Honoring My Mothers and Fathers

My neighborhood group just finished our study of Beginnings, the first five books of the Bible: Genesis, Exodus, Leviticus, Numbers, Deuteronomy. A common discussion thread the whole time was, “What is the relevance of this ancient law and society to us?”

Concurrent with our Bible study has been working out my primary New Year’s resolution of honoring my mother this year, as she turns 100. These two seemingly different streams are closely connected in my mind with a call to honor those who came before us, to whom we owe a debt of gratitude.

Honoring my mother has consisted of spending time with her in ways that give her pleasure. What gives her the most pleasure comes down to my noticing her and being with her. Some conversation, some playfulness, lots of hugs and kisses and handholding, sometimes a walk, sometimes food, sometimes singing, these are things she enjoys. I also work hard at understanding what she says, since her words don’t always come out. Mom knows she’s valued when I spend time with her like this.

Over Memorial Day weekend, nearly our whole Blanchard/Kopan clan celebrated Mom and her birthday through many events. We must have sung Happy Birthday ten times, and she loved it every time. After the main party, my five-year-old grandson said, “I love our team.” He was right. We were a family team, working together in love: pushing a wheelchair, cutting up food, handing round the baby, looking out for each other as we enjoyed one another.

Honoring Momma is strongly connected to gratitude for the life she’s given me. I exist because of her! (And Dad.) I often tell her, “You gave birth to me! You raised me from a baby! Thank you!” She is a root to my tree, and I can go on and be a root to other trees, and on and on.

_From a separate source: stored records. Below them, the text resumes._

Definition HandleAdminApproveChange {W} (reg : option (Registry W)) (now : Z) (id approver : string)
    (x : MemoryApprovalStore * W) : change_answer * list ChangeEvent * (MemoryApprovalStore * W) :=
  if decide (id = "") then (CError 400 ErrInvalidRequest, [], x)
  else match ApproveAndApply reg now id approver x with
  | (Err e, x) => (writeChangeDecisionError e, [], x)
  | (Ok c, x) =>
      let evtType := if decide (cg_Status c = ChangeStatusFailed) then EventAdminChangeApplyFailed
                     else if decide (cg_Status c = ChangeStatusApplied) then EventAdminChangeApplied
                     else EventAdminChangeApproved in
      (CBody 200 c, [recordChangeEvent evtType c], x)
  end.

Definition HandleAdminRejectChange (now : Z) (id approver : string) s
  : change_answer * list ChangeEvent * MemoryApprovalStore :=
  if decide (id = "") then (CError 400 ErrInvalidRequest, [], s)
  else match Reject now id approver s with
  | (Err e, s) => (writeChangeDecisionError e, [], s)
  | (Ok c, s) => (CBody 200 c, [recordChangeEvent EventAdminChangeRejected c], s)
  end.

(** ** Write quotas *)

Record QuotaResult := { qr_Allowed : bool; qr_Remaining : Z; qr_ResetAt : Z }.

Definition QuotaKey (keyBy actorID tenantHint : string) : string :=
  if bool_decide (keyBy = "tenant") && negb (bool_decide (tenantHint = "")) then "tenant:" +:+ tenantHint
  else "admin:" +:+ actorID.

Record quotaCounter := { qc_windowStart : Z; qc_count : Z }.
Notation MemoryWriteQuotaStore := (gmap string quotaCounter).

(** [Time.Truncate], from the zero time. *)
Definition Truncate (t d : Z) : Z := t - t mod d.

Definition Consume (key : string) (limit window now : Z) (q : MemoryWriteQuotaStore) : QuotaResult * MemoryWriteQuotaStore :=
  if (limit <=? 0) || (window <=? 0) then ({| qr_Allowed := true; qr_Remaining := 0; qr_ResetAt := 0 |}, q)
  else
    let windowStart := Truncate now window in
    let resetAt := GoTime.Add windowStart window in
    let c := default {| qc_windowStart := 0; qc_count := 0 |} (q !! key) in
    let c := if qc_windowStart c =? windowStart then c else {| qc_windowStart := windowStart; qc_count := 0 |} in
    if limit <=? qc_count c then ({| qr_Allowed := false; qr_Remaining := 0; qr_ResetAt := resetAt |}, <[key := c]> q)
    else
      let c := {| qc_windowStart := qc_windowStart c; qc_count := qc_count c + 1 |} in
      ({| qr_Allowed := true; qr_Remaining := limit - qc_count c; qr_ResetAt := resetAt |}, <[key := c]> q).

(** ** Destructive actions *)

Record DestructiveRule := { dr_Method : string; dr_PathPrefix : string; dr_Action : string }.
Definition DestructiveSet : Type := list DestructiveRule.

Fixpoint Match (rules : DestructiveSet) (method path : string) : option string :=
  match rules with
  | [] => None
  | r :: rules =>
      if bool_decide (dr_Method r = method) && negb (bool_decide (dr_PathPrefix r = "")) && HasPrefix path (dr_PathPrefix r)
      then Some (dr_Action r) else Match rules method path
  end.
Lemma restamped_id e : restamped e (ev_ID e) (ev_Timestamp e) (ev_PrevHash e) (ev_Hash e) = e.
Proof. by destruct e. Qed.

Lemma slots_inj e e' :
  year_ok (ev_Timestamp e) = true -> year_ok (ev_Timestamp e') = true -> slots e = slots e' -> e = e'.
Proof.
  intros Hy Hy' E. unfold slots in E.
  remember (time_text (ev_Timestamp e)) as T eqn:HT. remember (time_text (ev_Timestamp e')) as T' eqn:HT'.
  injection E as E1 E2 E3 E4 E5 E6 E7 E8 E9 E10 E11 E12 E13 E14 E15 E16 E17 E18 E19 E20 E21 E22.
  rewrite HT, HT' in E4. apply time_text_inj in E4; [|done..]. apply omitempty_map_inj in E19.
  repeat match goal with H : omitempty _ = omitempty _ |- _ => apply omitempty_inj in H end.
  clear HT HT' Hy Hy'. rewrite <- (restamped_id e), <- (restamped_id e'). unfold restamped. by f_equal.
Qed.

(** Every text of the event is UTF-8 and its time can be written. *)
Definition encodable e : Prop :=
  year_ok (ev_Timestamp e) = true /\ Forall (fun s => jval_utf8 (default (JStr "") s.2)) (slots (canonical e)).
#[export] Instance encodable_dec e : Decision (encodable e).
Proof. unfold encodable. apply _. Defined.

Lemma slots_names e : Forall utf8 (slots e).*1 /\ NoDup (slots e).*1.
Proof.
  change (slots e).*1 with ["id"; "type"; "outcome"; "timestamp"; "request_id"; "trace_id"; "span_id"; "parent_span_id";
    "actor_id"; "actor_ip"; "user_agent"; "client_id"; "tenant_id"; "provider"; "token_strategy"; "session_id"; "token_id";
    "reason"; "metadata"; "prev_hash"; "hash"; "server_version"].
  split; [apply (bool_decide_eq_true_1 (Forall _ _))|apply (bool_decide_eq_true_1 (NoDup _))]; vm_compute; reflexivity.
Qed.

Lemma present_utf8 l :
  Forall utf8 l.*1 -> Forall (fun s => jval_utf8 (default (JStr "") s.2)) l ->
  Forall (fun f => utf8 f.1 /\ jval_utf8 f.2) (present l).
Proof.
  induction l as [|[n v] l IH]; [constructor|]. intros [Hn Hns]%Forall_cons [Hv Hvs]%Forall_cons. rewrite present_cons.
  apply Forall_app. split; [|by apply IH]. destruct v; repeat constructor; [apply Hn|apply Hv].
Qed.

Lemma encoding_inj e e' : encodable e -> encoding e = encoding e' -> canonical e = canonical e'.
Proof.
  intros [Hy Hu]. unfold encoding, Marshal. change (ev_Timestamp (canonical e)) with (ev_Timestamp e). rewrite Hy.
  destruct (year_ok (ev_Timestamp (canonical e'))) eqn:Hy'; cbn [default from_option id]; [|intros E; discriminate E].
  intros E. apply document_inj in E; [|by apply present_utf8; [apply slots_names|]].
  apply present_inj in E; [|done|apply slots_names]. by apply slots_inj.
Qed.

(** Two events whose encodings differ and have the same digest. *)
Definition collide e e' : Prop :=
  encoding e <> encoding e' /\ SHA256.Sum256 (encoding e) = SHA256.Sum256 (encoding e').

Lemma eventHash_inj e e' : encodable e -> eventHash e = eventHash e' -> canonical e = canonical e' \/ collide e e'.
Proof.
  intros He E. apply hex_string_inj in E; [|eapply Forall_impl; [apply Sum256_bytes|done]..].
  destruct (decide (encoding e = encoding e')) as [Heq|Hne]; [left; by apply encoding_inj|right; done].
Qed.

Lemma eventHash_genesis e : eventHash e <> GenesisHash.
Proof.
  assert (forall st kw, length st = 8%nat -> length (SHA256.round st kw) = 8%nat) as Hr.
  { intros st kw H. by do 9 (destruct st as [|? st]; [try discriminate H|]). }
  assert (forall kws st, length st = 8%nat -> length (foldl SHA256.round st kws) = 8%nat) as Hf.
  { induction kws as [|kw kws IH]; intros st H; [done|]. cbn. by apply IH, Hr. }
  assert (forall n st ws, length st = 8%nat -> length (SHA256.blocks n st ws) = 8%nat) as Hb.
  { induction n as [|n IH]; intros st ws H; [done|]. cbn [SHA256.blocks]. apply IH. unfold SHA256.block.
    rewrite length_zip_with, Hf, H by done. done. }
  intros E. apply (f_equal Str.to_list) in E. unfold eventHash, hex_string, SHA256.Sum256 in E. rewrite Str.to_of_list in E.
  match type of E with context [SHA256.blocks ?n ?st ?ws] => pose proof (Hb n st ws eq_refl) as Hlen;
    destruct (SHA256.blocks n st ws) end; [done|]. cbn in E. discriminate E.
Qed.

(** ** Chains *)

Fixpoint linked (prev : string) (es : list Event) : Prop :=
  match es with
  | [] => True
  | e :: es => ev_PrevHash e = prev /\ ev_Hash e = eventHash e /\ linked (ev_Hash e) es
  end.

Definition head_hash (prev : string) (es : list Event) : string :=
  match last es with Some e => ev_Hash e | None => prev end.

So how about the first five books of the Bible? These are our roots as believers in Jesus who are grafted into the tree of God’s kingdom. Our life in Jesus is absolutely founded on the calling of Israel and their often troubled, but always prophetic, life with God. The apostle Paul describes the Mosaic Law as “our tutor to lead us to Christ” (Galatians 3:24 NASB). God intentionally spun out millennia and generations until, in the “fullness” of time (Galatians 4:4), Jesus finally arrived on the scene. And Jesus was physically, genetically related to the Israelite people who came before, to Abraham and Adam and the others in the story in the first five books of the Bible—just as I am genetically related to Mom and Dad, and their forebears.

One more step takes me to honoring the Israelite people as my spiritual forebears. Paul says, “Therefore, be sure that it is those who are of faith who are sons of Abraham” (Galatians 3:7 NASB). And in Romans, he speaks explicitly to Gentiles like me, counseling gratitude to the roots in Israel, “Remember that it is not you who supports the root, but the root supports you” (Romans 11:18 NASB). I’m an adopted daughter of the kingdom of God.

Honor thy father and mother, says the commandment. Certainly my father and mother in the flesh, but also my many kingdom fathers and mothers going all the way back to the Beginnings. How do I do that? The people of the Old Testament are dead and gone (from this world anyway). I can’t throw a party with balloons and hold their hands and tell them “thank you!” But the records they preserved are still here, available to me, to us. We honor them when we honor their salvation history and let it shape our lives, revealing God to us as they were meant to do. And of course, in all this, God is honored as well.